U.S. Jury Convicts Operator of Counter AV Service Scan4You
17.5.2018 securityweek Crime
A 37-year-old Latvian resident was convicted by a U.S. jury on Wednesday for his role in the operation of a counter antivirus service named Scan4You. Sentencing is scheduled for September 21.
Ruslans Bondars, a citizen of the former USSR, had been residing in Riga, Latvia, when he was arrested in May 2017 along with Russian national Jurijs Martisevs. Martisevs was on a trip to Latvia when he was taken into custody.
Bondars and Martisevs were accused of running the Scan4You service, which helped cybercriminals test their malware to ensure that it would not be detected by cybersecurity products.
Bondars was convicted on Wednesday on one count of conspiracy to violate the Computer Fraud and Abuse Act (CFAA), one count of conspiracy to commit wire fraud, and one count of computer intrusion with intent to cause damage and aiding and abetting.
Martisevs pleaded guilty in March to conspiracy, for which he faces up to 5 years in prison, and aiding and abetting computer intrusions, for which he faces 10 years in prison. His sentencing is scheduled for July.
According to Trend Micro, whose experts helped authorities investigate Scan4You, the service was launched in 2009 and was active until the arrests of its operators. An unnamed individual from Great Falls, Virginia, was also allegedly involved.
Bondars (known online as b0rland and Borland) and Martisevs (known online as Garrik) started their cybercrime career in at least 2006, and they managed to turn Scan4You into one of the largest counter antivirus services, with thousands of customers.
Scan4You allowed cybercriminals to conduct 100,000 scans per month for $30 and $0.15 for single scans. The service was also popular among counter antivirus resellers such as Indetectables, RazorScanner and reFUD.me.
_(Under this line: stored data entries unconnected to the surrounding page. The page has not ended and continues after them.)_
Lemma ints_of_to_bytes (xs : list N) :
  0 < width → Forall (fixed_width width) xs →
  ints_of_bytes width (ints_to_bytes width xs) = Some xs.
Proof.
  intros Hpos Hxs. unfold ints_of_bytes, ints_to_bytes.
  assert (Forall (λ l, length l = width) (map (le_bytes width) xs)) as Hall.
  { apply Forall_forall. intros l (x & <- & _)%list_elem_of_In%in_map_iff.
    apply length_le_bytes. }
  rewrite (length_concat_uniform _ _ Hall), length_map.
  rewrite Nat.div_mul by lia. rewrite bool_decide_eq_true_2 by done. f_equal.
  rewrite <-(length_map (le_bytes width) xs) at 1. rewrite (chunks_concat _ _ Hall).
  rewrite map_map. induction Hxs as [|x xs Hx _ IH]; [done|].
  cbn [map]. rewrite le_value_le_bytes by done. f_equal. apply IH.
  by apply Forall_cons in Hall as [_ ?].
Qed.

Lemma ints_of_bytes_fixed_width (bs : bytes) (xs : list N) :
  ints_of_bytes width bs = Some xs → Forall (fixed_width width) xs.
Proof.
  unfold ints_of_bytes. case_bool_decide as Hlen; [|done]. intros [= <-].
  destruct (chunks_uniform _ _ _ Hlen) as [Hall _].
  apply Forall_forall. intros x (l & <- & Hl%list_elem_of_In)%list_elem_of_In%in_map_iff.
  rewrite Forall_forall in Hall. unfold fixed_width. rewrite <-(Hall l Hl).
  apply le_value_bound.
Qed.

(** *** Contexts *)

Lemma load_save_context (ps : ParameterSet) :
  0 < width → ParameterSet_ok width ps → load_context width (save_context width ps) = inr ps.
Proof.
  intros Hpos (Hn & Hchain & Hsc & Hsec). unfold load_context, save_context.
  rewrite ints_of_to_bytes; [|done|].
  2:{ constructor; [done|]. apply Forall_app. split; [done|]. by repeat constructor. }
  rewrite reverse_app.
  change (reverse [scale ps; security_level ps]) with [security_level ps; scale ps].
  cbn [app]. rewrite reverse_involutive. by destruct ps.
Qed.

Lemma load_context_ok (bs : bytes) (ps : ParameterSet) :
  load_context width bs = inr ps → ParameterSet_ok width ps.
Proof.
  unfold load_context. destruct (ints_of_bytes width bs) as [[|n rest]|] eqn:Hints; [done| |done].
  apply ints_of_bytes_fixed_width in Hints. apply Forall_cons in Hints as [Hn Hrest].
  apply Forall_reverse in Hrest.
  destruct (reverse rest) as [|sec [|sc primes]]; [done..|]. intros [= <-].
  apply Forall_cons in Hrest as [Hsec Hrest]. apply Forall_cons in Hrest as [Hsc Hrest].
  unfold ParameterSet_ok. cbn. by rewrite Forall_reverse.
Qed.

(** *** Polynomials, keys and ciphertexts *)

Lemma poly_ok_uniform n primes p :
  poly_ok n primes p → Forall (λ l, length l = n) p ∧ length p = length primes.
Proof.
  intros Hp. split; [|symmetry; by eapply Forall2_length].
  induction Hp as [|q l primes p [Hl _] _ IH]; by constructor.
Qed.

Lemma poly_ok_fixed_width n primes p :
  Forall (fixed_width width) primes → poly_ok n primes p →
  Forall (fixed_width width) (concat p).
Proof.
  intros Hprimes Hp. revert Hprimes.
  induction Hp as [|q l primes p [_ Hl] _ IH]; intros Hprimes; [constructor|].
  apply Forall_cons in Hprimes as [Hq Hprimes]. cbn [concat]. apply Forall_app.
  split; [|by apply IH]. eapply Forall_impl; [exact Hl|].
  intros x Hx. unfold fixed_width in *. lia.
Qed.

Lemma poly_of_ints_concat n primes p :
  poly_ok n primes p → poly_of_ints n primes (concat p) = Some p.
Proof.
  intros Hp. destruct (poly_ok_uniform _ _ _ Hp) as [Hall Hlen].
  unfold poly_of_ints. rewrite <-Hlen, (chunks_concat _ _ Hall).
  rewrite bool_decide_eq_true_2; [done|]. split; [|done].
  by apply length_concat_uniform.
Qed.

Lemma poly_of_ints_ok n primes xs p :
  poly_of_ints n primes xs = Some p → poly_ok n primes p ∧ length xs = length primes * n.
Proof.
  unfold poly_of_ints. case_bool_decide as H; [|done]. intros [= <-]. tauto.
Qed.

Lemma load_save_secret_key (ps : ParameterSet) (sk : SecretKey) :
  0 < width → ParameterSet_ok width ps → SecretKey_ok ps sk →
  load_secret_key width ps (save_secret_key width sk) = inr sk.
Proof.
  intros Hpos (_ & Hchain & _) Hsk. unfold load_secret_key, save_secret_key.
  rewrite ints_of_to_bytes; [|done|by eapply poly_ok_fixed_width].
  by rewrite poly_of_ints_concat.
Qed.

Lemma load_save_public_key (ps : ParameterSet) (pk : PublicKey) :
  0 < width → ParameterSet_ok width ps → PublicKey_ok ps pk →
  load_public_key width ps (save_public_key width pk) = inr pk.
Proof.
  intros Hpos (_ & Hchain & _) [Ha Hb]. unfold load_public_key, save_public_key.
  rewrite ints_of_to_bytes; [|done|].
  2:{ apply Forall_app. split; by eapply poly_ok_fixed_width. }
  destruct (poly_ok_uniform _ _ _ Ha) as [Hall Hlen].
  rewrite <-Hlen, <-(length_concat_uniform _ _ Hall).
  rewrite take_app_length, drop_app_length.
  rewrite !poly_of_ints_concat by done. by destruct pk.
Qed.

Lemma load_save_ciphertext (ps : ParameterSet) (c : Ciphertext) :
  0 < width → ParameterSet_ok width ps → Ciphertext_ok width ps c →
  load_ciphertext width ps (save_ciphertext width c) = inr c.
Proof.
  intros Hpos (_ & Hchain & _) (Hlvl & H0 & H1 & Hsc & Hl).
  unfold load_ciphertext, save_ciphertext.
  assert (Forall (fixed_width width) (primes_at ps (ct_level c))) as Hprimes.
  { unfold primes_at. by apply Forall_take. }
  rewrite ints_of_to_bytes; [|done|].
  2:{ apply Forall_app. split; [by eapply poly_ok_fixed_width|].
      apply Forall_app. split; [by eapply poly_ok_fixed_width|]. by repeat constructor. }
  rewrite app_assoc, reverse_app.
  change (reverse [ct_scale c; ct_level c]) with [ct_level c; ct_scale c].
  cbn [app]. rewrite bool_decide_eq_true_2 by done. rewrite reverse_involutive.
  destruct (poly_ok_uniform _ _ _ H0) as [Hall Hlen].
  rewrite <-Hlen, <-(length_concat_uniform _ _ Hall).
  rewrite take_app_length, drop_app_length.
  rewrite !poly_of_ints_concat by done. by destruct c.
Qed.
Trend Micro says Bondars and Martisevs were also involved with a shady online pharmacy and launched their own banking malware campaigns.
However, they did a poor job at hiding their identity. Bondars, for instance, used the same Gmail account to register command and control (C&C) domains for his banking malware and to create a Facebook account. The Gmail account contained his real name and profile photo.
According to authorities, Scan4You was used to test the malware involved in the massive 2013 breach at the U.S. retailer Target. The service was also used in the development of Citadel, a banking trojan that infected over 11 million computers worldwide, which resulted in over $500 million in fraud-related losses.